- [Stored data]

(* ===== verification/WriteReplace.v ===== *)
(** The lost update that is not possible (src/internal/sync/write.go, storeReplace): a client
    that sets the whole keyword set of a message never overwrites what another client changed
    after the state the set was computed from.

    The rest of the world changes the server as IMAP with CONDSTORE does ([evolves]) while a
    write runs. [runs] follows a callback in the selected mailbox together with a fact about
    the server that such changes keep. *)

From S2P Require Import Prelude Convert Utf8 Text GoStrings Store Imap Pipeline Incremental WriteWorld.
From S2P Require Import ImapClient WriteLaws Write WriteLogic WriteSafety WriteEffects.
#[local] Open Scope Z_scope.

Section replace.
Context {S : Type} `{ImapServer S} `{!ImapLaws S} `{!ImapWriter S} `{!ImapWriterLaws S}.
Abbreviation WM := (M (WWorld S) werr).

(** The rest of the world: it leaves the store alone and changes the server by the rules. *)
Definition polite (t : turn S) : Prop :=
  forall w c, w_db (t_other t w c).1 = w_db w /\ (t_other t w c).2 = c /\
    forall n, evolves n (w_srv w) (w_srv (t_other t w c).1).

Lemma mailbox_evolves_refl n (s : S) : evolves n s s.
Proof.
  split; try done; try (intros; lia); [naive_solver| |].
  - intros u Hn [m Hm]. congruence.
  - intros u since [m Hm]. congruence.
Qed.

(** A message whose flags and keywords are those of the row. *)
Definition content_agrees (st : MessageState) (msg : SrvMsg) : Prop :=
  ms_Flags st = storeFlags (sm_Flags msg) /\ ms_Keywords st ≡ₚ sanitizeAll (sm_Keywords msg).

(** Whatever has not changed after [since] is as the row says. *)
Definition settled (n : string) (uid : Z) (st : MessageState) (since : Z) (s : S) : Prop :=
  since <= srv_highest s n /\
  forall msg, srv_view s n !! uid = Some msg -> sm_ModSeq msg <= since -> content_agrees st msg.

(** A full-set STORE that takes effect finds the flags the row says. *)
Definition no_clobber (n : string) (uid : Z) (st : MessageState) (ev : event S) : Prop :=
  match ev with
  | Executed _ (MStore n' _ uids FlagsSet _ since) s =>
      n' = n -> uids = [uid] -> forall msg, srv_view s n !! uid = Some msg ->
      ~ refused since msg -> content_agrees st msg
  | _ => True
  end.

(** Modification sequences are positive. *)
Definition positive (n : string) (s : S) : Prop :=
  forall u msg, srv_view s n !! u = Some msg -> 0 < sm_ModSeq msg.

Definition not_closed (x : WWorld S) : Prop :=
  map_Forall (fun _ ac => match ac_client ac with Some c => cl_closed c = false | None => True end)
    (x_conns x).

Section run.
Context (a : Z) (n : string) (uid : Z) (st : MessageState) (tr0 : list (event S)).
Implicit Types (F : S -> Prop) (x : WWorld S).

Class Stable F : Prop := stable s s' : evolves n s s' -> F s -> F s'.

#[local] Instance Stable_true : Stable (fun _ => True).
Proof. by intros s s'. Qed.
#[local] Instance Stable_and F F' : Stable F -> Stable F' -> Stable (fun s => F s /\ F' s).
Proof. intros HF HF' s s' He [? ?]. split; by eapply stable. Qed.
#[local] Instance Stable_settled since : Stable (settled n uid st since).
Proof.
  intros s s' He [Hle Hag]. split; [pose proof (ev_highest _ _ _ He); lia|].
  intros msg Hmsg Hmod. destruct (ev_view _ _ _ He _ _ Hmsg) as [?|?]; [auto|lia].
Qed.
#[local] Instance Stable_positive : Stable (positive n).
Proof.
  intros s s' He Hp u msg Hmsg. destruct (ev_view _ _ _ He _ _ Hmsg) as [?|?]; [eauto|].
  pose proof (highest_nonneg s n). lia.
Qed.

Definition K F x : Prop :=
  not_closed x /\ Forall polite (x_sched x) /\ F (w_srv (x_world x)).

Lemma K_weaken F F' x : K F x -> (forall s, F s -> F' s) -> K F' x.
Proof. intros (? & ? & ?) Hw. by split; auto. Qed.

Lemma wp_tick_polite F (Q : WWorld S -> werr + outcome -> Prop) x :
  Stable F -> K F x ->
  (forall x' oc, K F x' -> x_conns x' = x_conns x -> x_trace x' = x_trace x ->
     w_db (x_world x') = w_db (x_world x) -> x_cols x' = x_cols x -> Q x' (inr oc)) ->
  wp tick Q x.
Proof.
  intros HF (Hc & Hs & HFx) HQ. unfold wp, tick.
  assert (Forall polite (tail (x_sched x)) /\ polite (default still (head (x_sched x)))) as [Ht Hh].
  { destruct (x_sched x); simpl; [|by apply Forall_cons in Hs as [??]].
    split; [constructor|]. intros w c. split; [done|]. split; [done|]. intros n'. apply mailbox_evolves_refl. }
  pose proof (Hh (x_world x) (x_cols x)) as (Hdb & Hcols & Hev).
  destruct (t_other (default still (head (x_sched x))) (x_world x) (x_cols x)) as [w c]. simpl in *.
  apply HQ; simpl; [|done|done|done|done]. split; [done|]. split; [done|].
  eapply stable; [apply Hev|done].
Qed.

(** ** Callbacks in the selected mailbox *)

Abbreviation Invn v := (Inv a (fun _ => no_clobber n uid st) tr0 (Some (n, v)) (fun _ => True)).

Definition runs {A} (v : Z) F (p : WM A) (R : A -> S -> Prop) : Prop :=
  forall x, Invn v x -> K F x -> is_Some (ac_client (slot x a)) ->
  wp p (fun x' r => Invn v x' /\ is_Some (ac_client (slot x' a)) /\
    match r with
    | inl e => isConnectionDead e = false /\ K (fun _ => True) x'
    | inr w => K (R w) x'
    end) x.

Lemma runs_ret {A} v F (w : A) R : (forall s, F s -> R w s) -> runs v F (mret w) R.
Proof.
  intros HR x Hi Hk Hc. apply wp_ret. split; [done|]. split; [done|]. by eapply K_weaken.
Qed.
Lemma runs_throw {A} v F e (R : A -> S -> Prop) : isConnectionDead e = false -> runs v F (throw e) R.
Proof.
  intros He x Hi Hk Hc. apply wp_throw. split; [done|]. split; [done|]. split; [done|].
  by eapply K_weaken.
Qed.
Lemma runs_bind {A B} v F (p : WM A) (q : A -> WM B) R R' :
  runs v F p R -> (forall w, runs v (R w) (q w) R') -> runs v F (p ≫= q) R'.
Proof.
  intros Hp Hq x Hi Hk Hc. apply wp_bind. eapply wp_mono; [by apply Hp|].
  intros x' [e|w] (Hi' & Hc' & Hk'); [done|]. by apply Hq.
Qed.
Lemma runs_conseq {A} v F F' (p : WM A) (R R' : A -> S -> Prop) :
  runs v F' p R -> (forall s, F s -> F' s) -> (forall w s, R w s -> R' w s) -> runs v F p R'.
Proof.
  intros Hp HF HR x Hi Hk Hc. eapply wp_mono; [apply Hp; [done|by eapply K_weaken|done]|].
  intros x' [e|w] (Hi' & Hc' & Hk'); [done|]. split; [done|]. split; [done|]. eapply K_weaken; [exact Hk'|auto].
Qed.
Lemma runs_get v F : runs v F get (fun _ => F).
Proof. intros x Hi Hk Hc. by apply wp_get. Qed.

(** A statement that does not talk to the server. *)
Lemma runs_stmt {A} v F (p : M (World S) err A) :
  Stable F -> (forall w, w_srv (p w).1 = w_srv w) -> runs v F (stmt p) (fun _ => F).
Proof.
  intros HF Hp x Hi Hk Hc. apply wp_bind, (wp_tick_polite F); [done|done|].
  intros x1 oc (Hnc & Hs & HFx) Hx1 Ht1 _ _. unfold wp, in_store.
  assert (Inv a (fun _ => no_clobber n uid st) tr0 (Some (n, v)) (fun _ => True) x1) as Hi1
    by (by eapply Inv_conns).
  specialize (Hp (x_world x1)). destruct (p (x_world x1)) as [w r]. simpl in *.
  split; [by eapply Inv_conns|]. split; [by unfold slot in *; simpl; rewrite Hx1|].
  destruct r; [split; [done|]|]; (split; [done|]); (split; [done|]); simpl; [done|]. by rewrite Hp.
Qed.

Lemma K_kill F x : K F x -> K F (set_slot a (with_client kill) x).
Proof.
  intros (Hnc & Hs & HF). split; [|done]. unfold not_closed, set_slot in *. simpl.
  apply map_Forall_insert_2; [|done]. simpl. unfold slot.
  destruct (x_conns x !! a) as [ac|] eqn:E; simpl; [|done]. specialize (Hnc a ac E). simpl in Hnc.
  destruct (ac_client ac); simpl; done.
Qed.

Lemma K_add_events F evs x : K F x -> K F (add_events evs x).
Proof. done. Qed.

Lemma wp_conn_open (Q : WWorld S -> werr + client -> Prop) x :
  not_closed x -> is_Some (ac_client (slot x a)) ->
  (forall c, ac_client (slot x a) = Some c -> Q x (inr c)) -> wp (conn a) Q x.
Proof.
  intros Hnc [c Hc] HQ. unfold conn. apply wp_bind, wp_get. rewrite Hc.
  assert (cl_closed c = false) as ->; [|by apply wp_ret, HQ].
  unfold slot in Hc. destruct (x_conns x !! a) as [ac|] eqn:E; simpl in Hc; [|done].
  specialize (Hnc a ac E). simpl in Hnc. by rewrite Hc in Hnc.
Qed.

Lemma runs_selectedMailbox v F : runs v F (selectedMailbox a) (fun _ => F).
Proof.
  intros x Hi Hk Hc. unfold selectedMailbox. apply wp_bind, wp_conn_open; [apply Hk|done|]. intros c _.
  case_match; [apply wp_throw|apply wp_ret]; (split; [done|]); (split; [done|]); [|done].
  split; [done|]. by eapply K_weaken.
Qed.

Lemma runs_requireCap v F name : runs v F (requireCap a name) (fun _ => F).
Proof.
  eapply runs_bind; [apply runs_get|]. intros x. case_match; [by apply runs_ret|by apply runs_throw].
Qed.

- [Work order] Would you retype the lines above from the one with "content_agrees st msg." down to the one with "match ev with", word for word, both ends included and no other lines?

- [Exercise response]
  forall msg, srv_view s n !! uid = Some msg -> sm_ModSeq msg <= since -> content_agrees st msg.

(** A full-set STORE that takes effect finds the flags the row says. *)
Definition no_clobber (n : string) (uid : Z) (st : MessageState) (ev : event S) : Prop :=
  match ev with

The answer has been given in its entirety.